* EXERCISE INSTRUCTIONS: Going line by line through the listing below, count each line that includes the word "kind", and reply with the count only.

⁂

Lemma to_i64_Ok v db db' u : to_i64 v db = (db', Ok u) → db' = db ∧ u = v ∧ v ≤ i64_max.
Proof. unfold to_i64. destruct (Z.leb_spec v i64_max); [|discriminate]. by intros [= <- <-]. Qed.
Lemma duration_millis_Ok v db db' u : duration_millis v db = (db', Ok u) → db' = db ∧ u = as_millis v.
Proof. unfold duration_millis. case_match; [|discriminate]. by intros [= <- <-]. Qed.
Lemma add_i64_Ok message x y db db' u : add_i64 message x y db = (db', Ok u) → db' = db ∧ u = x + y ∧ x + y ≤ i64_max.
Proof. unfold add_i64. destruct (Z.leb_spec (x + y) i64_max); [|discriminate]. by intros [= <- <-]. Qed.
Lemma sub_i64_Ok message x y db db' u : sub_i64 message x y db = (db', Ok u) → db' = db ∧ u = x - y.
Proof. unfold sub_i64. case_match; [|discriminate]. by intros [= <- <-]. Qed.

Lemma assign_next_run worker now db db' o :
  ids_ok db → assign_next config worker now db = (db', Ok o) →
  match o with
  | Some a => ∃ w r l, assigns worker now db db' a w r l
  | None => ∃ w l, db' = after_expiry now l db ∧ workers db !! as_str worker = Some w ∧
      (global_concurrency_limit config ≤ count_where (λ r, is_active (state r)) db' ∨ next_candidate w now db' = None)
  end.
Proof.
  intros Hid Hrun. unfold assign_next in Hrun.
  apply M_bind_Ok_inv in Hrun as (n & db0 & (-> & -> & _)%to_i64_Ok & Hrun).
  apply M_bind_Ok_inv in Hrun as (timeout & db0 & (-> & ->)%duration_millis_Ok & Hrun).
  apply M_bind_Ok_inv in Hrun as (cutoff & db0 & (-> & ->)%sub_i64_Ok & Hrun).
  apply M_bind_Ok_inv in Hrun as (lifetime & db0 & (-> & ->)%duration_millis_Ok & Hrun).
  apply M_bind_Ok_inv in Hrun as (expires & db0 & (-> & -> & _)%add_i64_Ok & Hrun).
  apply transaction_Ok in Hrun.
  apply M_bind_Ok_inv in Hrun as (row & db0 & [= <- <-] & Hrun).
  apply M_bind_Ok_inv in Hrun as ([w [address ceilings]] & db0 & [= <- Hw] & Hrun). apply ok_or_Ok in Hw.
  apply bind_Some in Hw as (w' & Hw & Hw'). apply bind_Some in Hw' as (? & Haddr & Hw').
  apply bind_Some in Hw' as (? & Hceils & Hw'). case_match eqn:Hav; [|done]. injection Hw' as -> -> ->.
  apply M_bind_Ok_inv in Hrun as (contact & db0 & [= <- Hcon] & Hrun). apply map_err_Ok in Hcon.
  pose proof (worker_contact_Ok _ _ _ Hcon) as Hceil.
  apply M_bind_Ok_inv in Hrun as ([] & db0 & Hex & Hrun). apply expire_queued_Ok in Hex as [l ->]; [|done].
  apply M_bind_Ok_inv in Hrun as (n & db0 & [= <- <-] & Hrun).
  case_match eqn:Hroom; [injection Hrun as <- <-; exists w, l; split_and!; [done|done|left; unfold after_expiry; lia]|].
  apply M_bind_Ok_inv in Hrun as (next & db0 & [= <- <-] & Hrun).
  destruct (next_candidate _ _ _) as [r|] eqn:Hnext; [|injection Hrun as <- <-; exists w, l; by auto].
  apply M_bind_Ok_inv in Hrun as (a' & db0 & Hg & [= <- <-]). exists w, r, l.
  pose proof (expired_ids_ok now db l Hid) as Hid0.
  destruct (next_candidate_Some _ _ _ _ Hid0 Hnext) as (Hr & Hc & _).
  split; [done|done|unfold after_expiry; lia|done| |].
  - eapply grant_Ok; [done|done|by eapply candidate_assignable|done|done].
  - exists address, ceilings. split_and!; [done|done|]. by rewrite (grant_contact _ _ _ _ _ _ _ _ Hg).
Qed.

⁂

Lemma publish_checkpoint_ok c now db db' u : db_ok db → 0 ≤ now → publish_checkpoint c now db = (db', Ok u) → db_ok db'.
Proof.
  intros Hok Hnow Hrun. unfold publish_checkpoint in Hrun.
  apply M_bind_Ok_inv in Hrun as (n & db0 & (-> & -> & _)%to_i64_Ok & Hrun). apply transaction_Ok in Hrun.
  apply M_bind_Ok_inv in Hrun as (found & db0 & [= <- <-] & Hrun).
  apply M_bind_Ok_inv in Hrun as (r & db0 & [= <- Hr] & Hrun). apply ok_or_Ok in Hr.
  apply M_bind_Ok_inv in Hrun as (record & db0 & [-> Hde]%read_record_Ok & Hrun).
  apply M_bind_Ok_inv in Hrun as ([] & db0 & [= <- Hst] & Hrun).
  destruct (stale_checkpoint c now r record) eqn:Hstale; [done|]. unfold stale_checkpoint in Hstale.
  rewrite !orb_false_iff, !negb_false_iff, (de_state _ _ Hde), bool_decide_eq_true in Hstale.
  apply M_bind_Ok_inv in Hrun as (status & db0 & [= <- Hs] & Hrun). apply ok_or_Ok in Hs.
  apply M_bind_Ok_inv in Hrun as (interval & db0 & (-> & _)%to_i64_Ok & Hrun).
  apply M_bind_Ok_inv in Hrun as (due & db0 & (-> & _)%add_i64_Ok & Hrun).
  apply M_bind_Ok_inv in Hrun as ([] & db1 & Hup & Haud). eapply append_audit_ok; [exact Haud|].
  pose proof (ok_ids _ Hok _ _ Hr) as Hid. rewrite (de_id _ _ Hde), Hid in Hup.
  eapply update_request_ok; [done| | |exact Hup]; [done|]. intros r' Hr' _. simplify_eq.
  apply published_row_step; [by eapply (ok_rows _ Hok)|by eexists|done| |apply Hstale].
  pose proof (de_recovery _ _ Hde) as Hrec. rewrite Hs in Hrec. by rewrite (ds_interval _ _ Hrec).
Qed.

⁂

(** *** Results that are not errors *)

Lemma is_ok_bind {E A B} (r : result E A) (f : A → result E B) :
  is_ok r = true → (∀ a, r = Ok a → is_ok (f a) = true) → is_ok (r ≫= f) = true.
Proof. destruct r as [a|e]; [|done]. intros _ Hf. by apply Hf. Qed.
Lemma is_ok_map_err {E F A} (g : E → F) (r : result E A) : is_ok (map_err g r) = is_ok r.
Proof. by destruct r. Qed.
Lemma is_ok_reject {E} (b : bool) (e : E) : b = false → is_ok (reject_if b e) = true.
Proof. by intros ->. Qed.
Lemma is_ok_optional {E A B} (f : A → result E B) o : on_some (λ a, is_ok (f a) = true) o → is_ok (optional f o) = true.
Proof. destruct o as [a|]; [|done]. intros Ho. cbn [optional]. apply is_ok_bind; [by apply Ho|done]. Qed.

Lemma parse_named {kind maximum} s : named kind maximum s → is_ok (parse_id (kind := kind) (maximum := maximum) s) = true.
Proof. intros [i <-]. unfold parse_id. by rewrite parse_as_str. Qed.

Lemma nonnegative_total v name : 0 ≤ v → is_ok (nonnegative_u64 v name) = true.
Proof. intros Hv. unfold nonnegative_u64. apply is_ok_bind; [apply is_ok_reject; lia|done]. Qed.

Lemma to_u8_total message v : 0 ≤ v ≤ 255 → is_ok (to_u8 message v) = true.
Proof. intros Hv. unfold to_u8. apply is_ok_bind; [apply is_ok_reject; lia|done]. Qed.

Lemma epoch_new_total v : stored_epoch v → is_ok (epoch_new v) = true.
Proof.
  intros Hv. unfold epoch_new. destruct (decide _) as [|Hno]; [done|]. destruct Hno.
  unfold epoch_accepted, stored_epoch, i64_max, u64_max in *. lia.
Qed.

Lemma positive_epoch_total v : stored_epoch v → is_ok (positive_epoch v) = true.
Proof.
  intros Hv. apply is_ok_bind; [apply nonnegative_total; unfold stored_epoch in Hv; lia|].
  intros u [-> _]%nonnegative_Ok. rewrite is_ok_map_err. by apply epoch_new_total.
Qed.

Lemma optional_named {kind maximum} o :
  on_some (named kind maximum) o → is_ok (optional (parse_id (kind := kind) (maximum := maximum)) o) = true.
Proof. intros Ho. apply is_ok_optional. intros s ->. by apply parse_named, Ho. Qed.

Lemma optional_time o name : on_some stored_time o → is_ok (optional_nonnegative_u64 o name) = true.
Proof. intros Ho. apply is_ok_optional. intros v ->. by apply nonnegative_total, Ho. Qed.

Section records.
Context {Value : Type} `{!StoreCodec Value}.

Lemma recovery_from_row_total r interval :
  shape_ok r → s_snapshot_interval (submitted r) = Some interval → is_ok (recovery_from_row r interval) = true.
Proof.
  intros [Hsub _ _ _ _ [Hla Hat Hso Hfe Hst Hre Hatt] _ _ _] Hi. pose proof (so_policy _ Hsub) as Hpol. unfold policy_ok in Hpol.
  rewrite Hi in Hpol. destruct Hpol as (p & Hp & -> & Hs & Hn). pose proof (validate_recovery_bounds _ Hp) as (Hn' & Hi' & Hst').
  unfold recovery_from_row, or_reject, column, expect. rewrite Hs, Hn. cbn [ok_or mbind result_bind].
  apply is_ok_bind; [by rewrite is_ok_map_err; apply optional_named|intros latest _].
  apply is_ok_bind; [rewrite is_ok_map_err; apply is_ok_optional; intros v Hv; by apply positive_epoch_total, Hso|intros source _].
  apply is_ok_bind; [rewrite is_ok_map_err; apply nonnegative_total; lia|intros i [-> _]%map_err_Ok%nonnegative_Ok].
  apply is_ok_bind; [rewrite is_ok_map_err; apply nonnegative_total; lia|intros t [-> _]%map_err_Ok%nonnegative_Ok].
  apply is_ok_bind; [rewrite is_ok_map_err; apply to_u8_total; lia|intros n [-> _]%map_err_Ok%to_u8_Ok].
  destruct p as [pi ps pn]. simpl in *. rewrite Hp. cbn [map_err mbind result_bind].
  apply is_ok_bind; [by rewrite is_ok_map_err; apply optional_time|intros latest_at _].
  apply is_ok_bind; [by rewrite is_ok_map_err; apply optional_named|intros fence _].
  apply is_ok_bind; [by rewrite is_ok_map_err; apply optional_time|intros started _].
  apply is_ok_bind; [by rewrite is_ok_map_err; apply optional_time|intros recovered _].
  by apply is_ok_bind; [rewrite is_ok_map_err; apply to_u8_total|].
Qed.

⁂

* FINAL ANSWER: 3